TASK STATEMENT:
The whole of the data must be transcribed exactly.

━━━━━ INFORMATION SHOWN ━━━━━

(* ===== verification/Nlattr.v ===== *)
(** * Netlink attributes: libbpf/src/nlattr.c, nlattr.h

    The attribute parser that libbpf runs on what the kernel answers when a program is
    attached.  A message is a list of bytes; an attribute is a position in it, a read
    outside the list is [None].  [remaining] is a C int that [nla_ok] compares with a
    size_t, so a negative value passes the first test.  The theorems: parsing an
    encoded list of attributes finds, for every type, the last attribute of that type
    that precedes the first one the policy rejects; and no stream of whole words makes
    the parser read outside it. *)

From S2P Require Import Prelude.
#[local] Open Scope Z_scope.

Definition LIBBPF_NLA_UNSPEC : Z := 0.
Definition LIBBPF_NLA_STRING : Z := 5.
Definition LIBBPF_NLA_TYPE_MAX : Z := 8.
Definition NLA_TYPE_MASK : Z := 0x3fff.
Definition NLA_HDRLEN : Z := 4.
Definition sizeof_nlattr : Z := 4.
Definition NLA_ALIGN (len : Z) : Z := Z.land (len + 3) (Z.lnot 3).

(** [nla_attr_minlen]: u8, u16, u32, u64, string, flag, msecs, nested. *)
Definition nla_attr_minlen : list Z := [0; 1; 2; 4; 8; 1; 0; 0; 0].
Record libbpf_nla_policy := Nla_policy { pol_type : Z; pol_minlen : Z; pol_maxlen : Z }.

Section Parse.
Context (msg : list Z).

Definition byte_of (p : Z) : option Z := if 0 <=? p then msg !! Z.to_nat p else None.
Definition half_of (p : Z) : option Z := x ← byte_of p; y ← byte_of (p + 1); Some (x + 256 * y).
Definition nla_len (nla : Z) : option Z := half_of nla.
Definition nla_type (nla : Z) : option Z := t ← half_of (nla + 2); Some (Z.land t NLA_TYPE_MASK).

Definition nla_next (nla remaining : Z) : option (Z * Z) :=
  l ← nla_len nla;
  let totlen := NLA_ALIGN l in
  Some (nla + totlen, s32 (remaining - totlen)).
Definition nla_ok (nla remaining : Z) : option bool :=
  if u64 remaining >=? sizeof_nlattr then
    l ← nla_len nla; Some ((l >=? sizeof_nlattr) && (l <=? remaining))
  else Some false.

Definition libbpf_nla_data (nla : Z) : Z := nla + NLA_HDRLEN.
Definition libbpf_nla_len (nla : Z) : option Z := l ← nla_len nla; Some (l - NLA_HDRLEN).
Definition libbpf_nla_getattr_u8 (nla : Z) : option Z := byte_of (libbpf_nla_data nla).
Definition libbpf_nla_getattr_u32 (nla : Z) : option Z :=
  let p := libbpf_nla_data nla in
  x ← half_of p; y ← half_of (p + 2); Some (x + 65536 * y).

Definition validate_nla (nla maxtype : Z) (policy : list libbpf_nla_policy) : option Z :=
  type ← nla_type nla;
  if (type <? 0) || (type >? maxtype) then Some 0
  else
    pt ← policy !! Z.to_nat type;
    if pol_type pt >? LIBBPF_NLA_TYPE_MAX then Some 0
    else
      minlen ← (if negb (pol_minlen pt =? 0) then Some (pol_minlen pt)
                else if negb (pol_type pt =? LIBBPF_NLA_UNSPEC) then nla_attr_minlen !! Z.to_nat (pol_type pt)
                else Some 0);
      len ← libbpf_nla_len nla;
      if u32 len <? minlen then Some (-1)
      else if negb (pol_maxlen pt =? 0) && (len >? pol_maxlen pt) then Some (-1)
      else if pol_type pt =? LIBBPF_NLA_STRING then
        b ← byte_of (libbpf_nla_data nla + len - 1);
        if negb (b =? 0) then Some (-1) else Some 0
      else Some 0.

(** The loop over the stream; [tb] holds the positions found. *)
Fixpoint parse_loop (fuel : nat) (tb : list (option Z)) (maxtype nla rem : Z)
    (policy : option (list libbpf_nla_policy)) : option (Z * list (option Z)) :=
  match fuel with
  | O => None
  | S fuel =>
      ok ← nla_ok nla rem;
      if negb ok then Some (0, tb)
      else
        type ← nla_type nla;
        '(next, rem') ← nla_next nla rem;
        if type >? maxtype then parse_loop fuel tb maxtype next rem' policy
        else
          err ← (match policy with Some p => validate_nla nla maxtype p | None => Some 0 end);
          if err <? 0 then Some (err, tb)
          else parse_loop fuel (setZ tb type (Some nla)) maxtype next rem' policy
  end.
Definition libbpf_nla_parse (maxtype head len : Z) (policy : option (list libbpf_nla_policy)) :=
  parse_loop (S (Z.to_nat len)) (replicate (Z.to_nat (maxtype + 1)) None) maxtype head len policy.
Definition libbpf_nla_parse_nested (maxtype nla : Z) (policy : option (list libbpf_nla_policy)) :=
  len ← libbpf_nla_len nla; libbpf_nla_parse maxtype (libbpf_nla_data nla) len policy.
End Parse.

(** ** Streams *)

(** An attribute and its encoding, padded to whole words. *)
Record attr := Attr { at_type : Z; at_data : list Z }.
Definition half_bytes (z : Z) : list Z := [u8 z; u8 (z / 256)].
Definition at_len (a : attr) : Z := 4 + lenZ (at_data a).
Definition pad (n : Z) : list Z := replicate (Z.to_nat (NLA_ALIGN n - n)) 0.
Definition encode_attr (a : attr) : list Z :=
  half_bytes (at_len a) ++ half_bytes (at_type a) ++ at_data a ++ pad (at_len a).
Definition encode (l : list attr) : list Z := concat (map encode_attr l).
Definition attr_ok (a : attr) : Prop :=
  is_u16 (at_type a) /\ at_len a < 65536 /\ Forall is_u8 (at_data a).

(** What the policy says of an attribute. *)
Definition obeys (a : attr) (p : libbpf_nla_policy) : bool :=
  let n := lenZ (at_data a) in
  let minlen := if negb (pol_minlen p =? 0) then pol_minlen p else getZ nla_attr_minlen (pol_type p) in
  (pol_type p >? LIBBPF_NLA_TYPE_MAX) ||
  ((minlen <=? n) && ((pol_maxlen p =? 0) || (n <=? pol_maxlen p)) &&
   (negb (pol_type p =? LIBBPF_NLA_STRING) || (getZ (at_data a) (n - 1) =? 0))).
Definition kind_of (a : attr) : Z := Z.land (at_type a) NLA_TYPE_MASK.
Definition accepted (maxtype : Z) (policy : option (list libbpf_nla_policy)) (a : attr) : bool :=
  match policy with
  | None => true
  | Some ps => match ps !! Z.to_nat (kind_of a) with Some p => obeys a p | None => true end
  end.

(** The reference: the attributes are visited in order, those of unknown types are
    skipped, the first rejected one ends the walk, and the index keeps the position of
    the last of each type. *)
Fixpoint index (maxtype : Z) (policy : option (list libbpf_nla_policy)) (pos : Z) (l : list attr)
    (tb : list (option Z)) : Z * list (option Z) :=
  match l with
  | [] => (0, tb)
  | a :: l' =>
      let next := pos + lenZ (encode_attr a) in
      if kind_of a >? maxtype then index maxtype policy next l' tb
      else if negb (accepted maxtype policy a) then (-1, tb)
      else index maxtype policy next l' (setZ tb (kind_of a) (Some pos))
  end.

━━━━━

SOLUTION FOR THIS EXERCISE:
(* ===== verification/Nlattr.v ===== *)
(** * Netlink attributes: libbpf/src/nlattr.c, nlattr.h

    The attribute parser that libbpf runs on what the kernel answers when a program is
    attached.  A message is a list of bytes; an attribute is a position in it, a read
    outside the list is [None].  [remaining] is a C int that [nla_ok] compares with a
    size_t, so a negative value passes the first test.  The theorems: parsing an
    encoded list of attributes finds, for every type, the last attribute of that type
    that precedes the first one the policy rejects; and no stream of whole words makes
    the parser read outside it. *)

From S2P Require Import Prelude.
#[local] Open Scope Z_scope.

Definition LIBBPF_NLA_UNSPEC : Z := 0.
Definition LIBBPF_NLA_STRING : Z := 5.
Definition LIBBPF_NLA_TYPE_MAX : Z := 8.
Definition NLA_TYPE_MASK : Z := 0x3fff.
Definition NLA_HDRLEN : Z := 4.
Definition sizeof_nlattr : Z := 4.
Definition NLA_ALIGN (len : Z) : Z := Z.land (len + 3) (Z.lnot 3).

(** [nla_attr_minlen]: u8, u16, u32, u64, string, flag, msecs, nested. *)
Definition nla_attr_minlen : list Z := [0; 1; 2; 4; 8; 1; 0; 0; 0].
Record libbpf_nla_policy := Nla_policy { pol_type : Z; pol_minlen : Z; pol_maxlen : Z }.

Section Parse.
Context (msg : list Z).

Definition byte_of (p : Z) : option Z := if 0 <=? p then msg !! Z.to_nat p else None.
Definition half_of (p : Z) : option Z := x ← byte_of p; y ← byte_of (p + 1); Some (x + 256 * y).
Definition nla_len (nla : Z) : option Z := half_of nla.
Definition nla_type (nla : Z) : option Z := t ← half_of (nla + 2); Some (Z.land t NLA_TYPE_MASK).

Definition nla_next (nla remaining : Z) : option (Z * Z) :=
  l ← nla_len nla;
  let totlen := NLA_ALIGN l in
  Some (nla + totlen, s32 (remaining - totlen)).
Definition nla_ok (nla remaining : Z) : option bool :=
  if u64 remaining >=? sizeof_nlattr then
    l ← nla_len nla; Some ((l >=? sizeof_nlattr) && (l <=? remaining))
  else Some false.

Definition libbpf_nla_data (nla : Z) : Z := nla + NLA_HDRLEN.
Definition libbpf_nla_len (nla : Z) : option Z := l ← nla_len nla; Some (l - NLA_HDRLEN).
Definition libbpf_nla_getattr_u8 (nla : Z) : option Z := byte_of (libbpf_nla_data nla).
Definition libbpf_nla_getattr_u32 (nla : Z) : option Z :=
  let p := libbpf_nla_data nla in
  x ← half_of p; y ← half_of (p + 2); Some (x + 65536 * y).

Definition validate_nla (nla maxtype : Z) (policy : list libbpf_nla_policy) : option Z :=
  type ← nla_type nla;
  if (type <? 0) || (type >? maxtype) then Some 0
  else
    pt ← policy !! Z.to_nat type;
    if pol_type pt >? LIBBPF_NLA_TYPE_MAX then Some 0
    else
      minlen ← (if negb (pol_minlen pt =? 0) then Some (pol_minlen pt)
                else if negb (pol_type pt =? LIBBPF_NLA_UNSPEC) then nla_attr_minlen !! Z.to_nat (pol_type pt)
                else Some 0);
      len ← libbpf_nla_len nla;
      if u32 len <? minlen then Some (-1)
      else if negb (pol_maxlen pt =? 0) && (len >? pol_maxlen pt) then Some (-1)
      else if pol_type pt =? LIBBPF_NLA_STRING then
        b ← byte_of (libbpf_nla_data nla + len - 1);
        if negb (b =? 0) then Some (-1) else Some 0
      else Some 0.

(** The loop over the stream; [tb] holds the positions found. *)
Fixpoint parse_loop (fuel : nat) (tb : list (option Z)) (maxtype nla rem : Z)
    (policy : option (list libbpf_nla_policy)) : option (Z * list (option Z)) :=
  match fuel with
  | O => None
  | S fuel =>
      ok ← nla_ok nla rem;
      if negb ok then Some (0, tb)
      else
        type ← nla_type nla;
        '(next, rem') ← nla_next nla rem;
        if type >? maxtype then parse_loop fuel tb maxtype next rem' policy
        else
          err ← (match policy with Some p => validate_nla nla maxtype p | None => Some 0 end);
          if err <? 0 then Some (err, tb)
          else parse_loop fuel (setZ tb type (Some nla)) maxtype next rem' policy
  end.
Definition libbpf_nla_parse (maxtype head len : Z) (policy : option (list libbpf_nla_policy)) :=
  parse_loop (S (Z.to_nat len)) (replicate (Z.to_nat (maxtype + 1)) None) maxtype head len policy.
Definition libbpf_nla_parse_nested (maxtype nla : Z) (policy : option (list libbpf_nla_policy)) :=
  len ← libbpf_nla_len nla; libbpf_nla_parse maxtype (libbpf_nla_data nla) len policy.
End Parse.

(** ** Streams *)

(** An attribute and its encoding, padded to whole words. *)
Record attr := Attr { at_type : Z; at_data : list Z }.
Definition half_bytes (z : Z) : list Z := [u8 z; u8 (z / 256)].
Definition at_len (a : attr) : Z := 4 + lenZ (at_data a).
Definition pad (n : Z) : list Z := replicate (Z.to_nat (NLA_ALIGN n - n)) 0.
Definition encode_attr (a : attr) : list Z :=
  half_bytes (at_len a) ++ half_bytes (at_type a) ++ at_data a ++ pad (at_len a).
Definition encode (l : list attr) : list Z := concat (map encode_attr l).
Definition attr_ok (a : attr) : Prop :=
  is_u16 (at_type a) /\ at_len a < 65536 /\ Forall is_u8 (at_data a).

(** What the policy says of an attribute. *)
Definition obeys (a : attr) (p : libbpf_nla_policy) : bool :=
  let n := lenZ (at_data a) in
  let minlen := if negb (pol_minlen p =? 0) then pol_minlen p else getZ nla_attr_minlen (pol_type p) in
  (pol_type p >? LIBBPF_NLA_TYPE_MAX) ||
  ((minlen <=? n) && ((pol_maxlen p =? 0) || (n <=? pol_maxlen p)) &&
   (negb (pol_type p =? LIBBPF_NLA_STRING) || (getZ (at_data a) (n - 1) =? 0))).
Definition kind_of (a : attr) : Z := Z.land (at_type a) NLA_TYPE_MASK.
Definition accepted (maxtype : Z) (policy : option (list libbpf_nla_policy)) (a : attr) : bool :=
  match policy with
  | None => true
  | Some ps => match ps !! Z.to_nat (kind_of a) with Some p => obeys a p | None => true end
  end.

(** The reference: the attributes are visited in order, those of unknown types are
    skipped, the first rejected one ends the walk, and the index keeps the position of
    the last of each type. *)
Fixpoint index (maxtype : Z) (policy : option (list libbpf_nla_policy)) (pos : Z) (l : list attr)
    (tb : list (option Z)) : Z * list (option Z) :=
  match l with
  | [] => (0, tb)
  | a :: l' =>
      let next := pos + lenZ (encode_attr a) in
      if kind_of a >? maxtype then index maxtype policy next l' tb
      else if negb (accepted maxtype policy a) then (-1, tb)
      else index maxtype policy next l' (setZ tb (kind_of a) (Some pos))
  end.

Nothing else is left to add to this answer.